Data were collected from male Sprague-Dawley rats purchased from Charles River (Hollister, CA, USA). All rats were at least 50 days old at the start of the study and randomly assigned to treatment groups. Rats were housed in standard Plexiglas cages containing a 33 cm metal running wheel (Starr Life Sciences) on a 12/12-hour light/dark cycle (lights off at 1100 h). Food and water were available ad libitum. All procedures were approved by the California State University, East Bay Institutional Animal Care and Use Committee.

Drugs

4m was dissolved in vehicle (20% DMSO, 20% cremophor, 60% saline). Morphine was dissolved in saline. DMSO, cremophor, and morphine was purchased from Sigma-Aldrich (St. Louis, Missouri).
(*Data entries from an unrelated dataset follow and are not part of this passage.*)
(** X1.  The sentence split loses nothing but white space, and it cuts at
    sentence ends only: the text is the pieces woven with as many runs of
    white space as there are cuts, and every piece but the last ends with
    [.], [!] or [?]. *)
Theorem re_split_sentences_pieces (story_text : str) :
  (exists seps,
      S (length seps) = length (re_split_sentences story_text)
      /\ Forall is_gap seps
      /\ story_text = weave (re_split_sentences story_text) seps)
  /\ all_but_last ends_with_terminal (re_split_sentences story_text).
Proof.
  unfold re_split_sentences.
  pose proof (re_split_scan_weave story_text (InText false)) as Hw.
  pose proof (re_split_scan_ends story_text (InText false)) as He.
  destruct (re_split_scan (InText false) story_text) as [cur more].
  destruct Hw as (seps & Hlen & Hgaps & Hs). destruct He as [He1 He2]. split.
  - exists seps. split; [cbn; rewrite Hlen; reflexivity|]. split; [exact Hgaps|].
    rewrite Hs at 1.
    destruct seps as [|sep ss], more as [|m ms]; try discriminate; cbn.
    + reflexivity.
    + reflexivity.
  - cbn [all_but_last]. destruct more as [|m ms]; [exact I|].
    split; [|exact He2].
    destruct (He1 ltac:(discriminate)) as [[_ [=]]|H]. exact H.
Qed.

Section Segments.

(** A segment is a chunk of one to eight words joined by single spaces. *)
Lemma sentence_chunks_shape sentence :
  Forall (fun seg => exists ws, Forall is_word ws
                                /\ 1 <= length ws <= 8
                                /\ seg = join [SPACE] ws)
         (sentence_chunks sentence).
Proof.
  unfold sentence_chunks.
  induction (range_step (length (split sentence)) 8) as [|i idx IH];
    [constructor|].
  cbn [flat_map]. apply Forall_app. split; [|exact IH].
  pose proof (slice_words (split sentence) i (i + 8) (split_words sentence)) as Hw.
  assert (length (slice (split sentence) i (i + 8)) <= 8) as Hlen.
  { unfold slice. rewrite length_take. lia. }
  destruct (slice (split sentence) i (i + 8)) as [|w ws] eqn:E; [constructor|].
  constructor; [|constructor]. exists (w :: ws).
  split; [exact Hw|]. split; [cbn [length] in *; lia|reflexivity].
Qed.

Lemma caption_segments_shape story_text :
  Forall (fun seg => exists ws, Forall is_word ws
                                /\ 1 <= length ws <= 8
                                /\ seg = join [SPACE] ws)
         (caption_segments story_text).
Proof.
  unfold caption_segments.
  induction (re_split_sentences story_text) as [|s ss IH]; [constructor|].
  cbn [flat_map]. apply Forall_app. split; [apply sentence_chunks_shape|exact IH].
Qed.

(** The indices of [range(0, n, 8)] lie below [n]. *)
Lemma range_step_lt n i : In i (range_step n 8) -> i < n.
Proof.
  unfold range_step. rewrite in_map_iff. intros (k & <- & Hk).
  apply in_seq in Hk.
  pose proof (Nat.div_mod_eq (n + (8 - 1)) 8) as H.
  pose proof (Nat.mod_upper_bound (n + (8 - 1)) 8). lia.
Qed.

Lemma length_range_step n : length (range_step n 8) = (n + 7) / 8.
Proof. unfold range_step. rewrite length_map, length_seq. reflexivity. Qed.

(** A sentence of [n] words gives [ceil (n / 8)] segments. *)
Lemma length_sentence_chunks sentence :
  length (sentence_chunks sentence) = (length (split sentence) + 7) / 8.
Proof.
  unfold sentence_chunks. rewrite <- length_range_step.
  pose proof (range_step_lt (length (split sentence))) as Hlt.
  induction (range_step (length (split sentence)) 8) as [|i idx IH];
    [reflexivity|].
  cbn [flat_map]. rewrite length_app, IH by (intros j Hj; apply Hlt; right; exact Hj).
  assert (length (slice (split sentence) i (i + 8)) <> 0) as Hne.
  { unfold slice. rewrite length_take, length_drop.
    specialize (Hlt i (or_introl eq_refl)). lia. }
  destruct (slice (split sentence) i (i + 8)); [contradiction|reflexivity].
Qed.

Lemma Forall_of_map {A B} (P : B -> Prop) (f : A -> B) (l : list A) :
  Forall P (map f l) -> Forall (fun x => P (f x)) l.
Proof.
  induction l as [|x l IH]; [constructor|].
  cbn [map]. intros H. apply Forall_cons in H as [Hx Hl].
  constructor; [exact Hx|exact (IH Hl)].
Qed.

End Segments.

(** X2.  Every segment of the caption track holds between one and eight
    words and is exactly those words joined by single spaces: it has no
    leading, trailing or doubled white space and no line break. *)
Theorem caption_segment_shape {F : Type} {num : NumOps F}
    (story_text : str) (duration : F) :
  Forall (fun g => 1 <= length (split (seg_text g)) <= 8
                   /\ join [SPACE] (split (seg_text g)) = seg_text g)
         (synthesize story_text duration).
Proof.
  pose proof (caption_segments_shape story_text) as H.
  rewrite <- (synthesize_texts story_text duration) in H.
  apply Forall_of_map in H. eapply Forall_impl; [exact H|].
  intros g (ws & Hws & Hlen & ->). rewrite (split_join ws Hws).
  split; [exact Hlen|reflexivity].
Qed.

(** X3.  The number of caption segments is the sum, over the sentence
    pieces, of the number of words of the piece divided by eight and
    rounded up. *)
Theorem caption_segment_count {F : Type} {num : NumOps F}
    (story_text : str) (duration : F) :
  length (synthesize story_text duration)
  = list_sum (map (fun piece => (length (split piece) + 7) / 8)
                  (re_split_sentences story_text)).
Proof.
  rewrite length_synthesize. unfold caption_segments.
  induction (re_split_sentences story_text) as [|s ss IH]; [reflexivity|].
  cbn [flat_map map list_sum]. rewrite length_app, IH, length_sentence_chunks.
  reflexivity.
Qed.

(** ** Timing of the caption track *)

Section Timing.
Local Open Scope Q_scope.



End Timing.



Section Provisional.
Context {F : Type} {num : NumOps F}.

(** The [i]-th interval of the loop: it lasts as long as its segment
    takes, and the next one starts a gap later. *)
Lemma segment_times_from_lookup (c : F) segments i seg s e :
  segments !! i = Some seg ->
  segment_times_from c segments !! i = Some (s, e) ->
  e = add s (segment_duration seg)
  /\ forall s' e', segment_times_from c segments !! (S i) = Some (s', e') ->
                   s' = add s (add (segment_duration seg) (lit (1 # 5))).
Proof.
  revert c i. induction segments as [|g gs IH]; intros c i; [discriminate|].
  destruct i as [|i]; cbn [segment_times_from lookup list_lookup].
  - intros [= <-] [= <- <-]. split; [reflexivity|].
    destruct gs as [|g' gs]; [discriminate|].
    cbn [segment_times_from lookup list_lookup]. intros s' e' [= <- _]. reflexivity.
  - apply IH.
Qed.

End Provisional.

(** X5.  When the provisional timings fit (the rescaling step does not
    run), in any arithmetic: the first caption starts at 0.5; every caption
    lasts [max(words / 2.5, 1.5)]; and the next caption starts 0.2 after
    the previous one ended, computed as
    [start + (duration_of_segment + 0.2)]. *)
Theorem caption_track_unscaled {F : Type} {num : NumOps F}
    (story_text : str) (duration : F) :
  overruns duration (provisional_times (caption_segments story_text)) = false ->
  let track := synthesize story_text duration in
  (forall g, head track = Some g -> seg_start g = lit (1 # 2))
  /\ (forall i g, track !! i = Some g ->
        seg_end g = add (seg_start g) (segment_duration (seg_text g))
        /\ forall g', track !! (S i) = Some g' ->
             seg_start g' =
             add (seg_start g) (add (segment_duration (seg_text g)) (lit (1 # 5)))).
Proof.
  intros Hfit track.
  pose proof (synthesize_times story_text duration) as Ht. fold track in Ht.
  pose proof (synthesize_texts story_text duration) as Hx. fold track in Hx.
  assert (fit_times duration (provisional_times (caption_segments story_text))
          = provisional_times (caption_segments story_text)) as Hsame.
  { revert Hfit. unfold overruns, fit_times.
    destruct (last _); [intros ->|]; reflexivity. }
  rewrite Hsame in Ht.
  assert (forall i g, track !! i = Some g ->
            caption_segments story_text !! i = Some (seg_text g)
            /\ provisional_times (caption_segments story_text) !! i
               = Some (seg_start g, seg_end g)) as Hl.
  { intros i g Hg. split.
    - rewrite <- Hx. change (map ?f ?l) with (f <$> l).
      rewrite list_lookup_fmap, Hg. reflexivity.
    - rewrite <- Ht. change (map ?f ?l) with (f <$> l).
      rewrite list_lookup_fmap, Hg. reflexivity. }
  split.
  - intros g Hg. destruct track as [|g0 tr] eqn:Etr; [discriminate|].
    injection Hg as ->. revert Ht. unfold provisional_times.
    destruct (caption_segments story_text); [discriminate|].
    cbn [map segment_times_from]. intros [= -> _ _]. reflexivity.
  - intros i g Hg. destruct (Hl i g Hg) as [Hseg Htime].
    destruct (segment_times_from_lookup _ _ _ _ _ _ Hseg Htime) as [He Hnext].
    split; [exact He|]. intros g' Hg'.
    destruct (Hl (S i) g' Hg') as [_ Htime'].
    exact (Hnext _ _ Htime').
Qed.

(** Witness of X5, in binary64. *)
Lemma caption_track_unscaled_witness :
  let track := synthesize (F:=float) fox 30%float in
  (forall g, head track = Some g -> seg_start g = lit (1 # 2))
  /\ (forall i g, track !! i = Some g ->
        seg_end g = add (seg_start g) (segment_duration (seg_text g))
        /\ forall g', track !! (S i) = Some g' ->
             seg_start g' =
             add (seg_start g) (add (segment_duration (seg_text g)) (lit (1 # 5)))).
Proof. apply (caption_track_unscaled fox 30%float). vm_compute. reflexivity. Defined.

(** ** More on the duration probe *)

(** X6.  When the inspection tool runs, exits with 0 and prints a number,
    the probe returns that number, whatever the size of the file; it has
    run the tool once and changed no file. *)
Theorem probe_primary_path {F : Type} {num : NumOps F} (env : Env F)
    (audio_path : string) (stdout : str) (d : F) (w : World F) :
  encoder_available env ->
  run_ffprobe env audio_path = Probe_completed 0 stdout ->
  strip stdout <> [] ->
  py_float env (strip stdout) = Some d ->
  _get_audio_duration env audio_path w
  = (Ok (Some d),
     {| dirs := dirs w; files := files w;
        trace := trace w ++ [Ran_ffprobe audio_path] |}).
Proof.
  intros [Himp [exe Hexe]] Hrun Hout Hfloat.
  unfold _get_audio_duration, try_except, import, of_error, of_result,
    subprocess_run_ffprobe, float_of.
  rewrite Himp, Hexe, Hrun. cbv beta iota zeta delta [bind log ret].
  rewrite (bool_decide_eq_false_2 _ Hout). cbn [Z.eqb andb negb].
  rewrite Hfloat. reflexivity.
Qed.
Drugs were administered via intraperitoneal injection in the 10 min prior to the beginning of the dark phase (1100 h) to capture the effects of the drug on wheel running behavior. Rats were assigned to drug groups in a randomized order.

Wheel running

Rats were allowed to habituate to the running wheel cages for 3 days before data collection. All wheel revolutions were logged by a computer containing VitalView^® Activity software to count the number of wheel revolutions. The number of wheel revolutions were collected in 5 min bins for 15 min following drug injection. No experimenters were in the room as wheel running data were collected.

Data analysis

All data are expressed as mean ± SEM except where stated. The number of revolutions in the 15 min period after drug injected were averaged and analyzed using a one-way analysis of variance (ANOVA) on GraphPad Prism. Statistical significance was defined as a probability of < 0.05.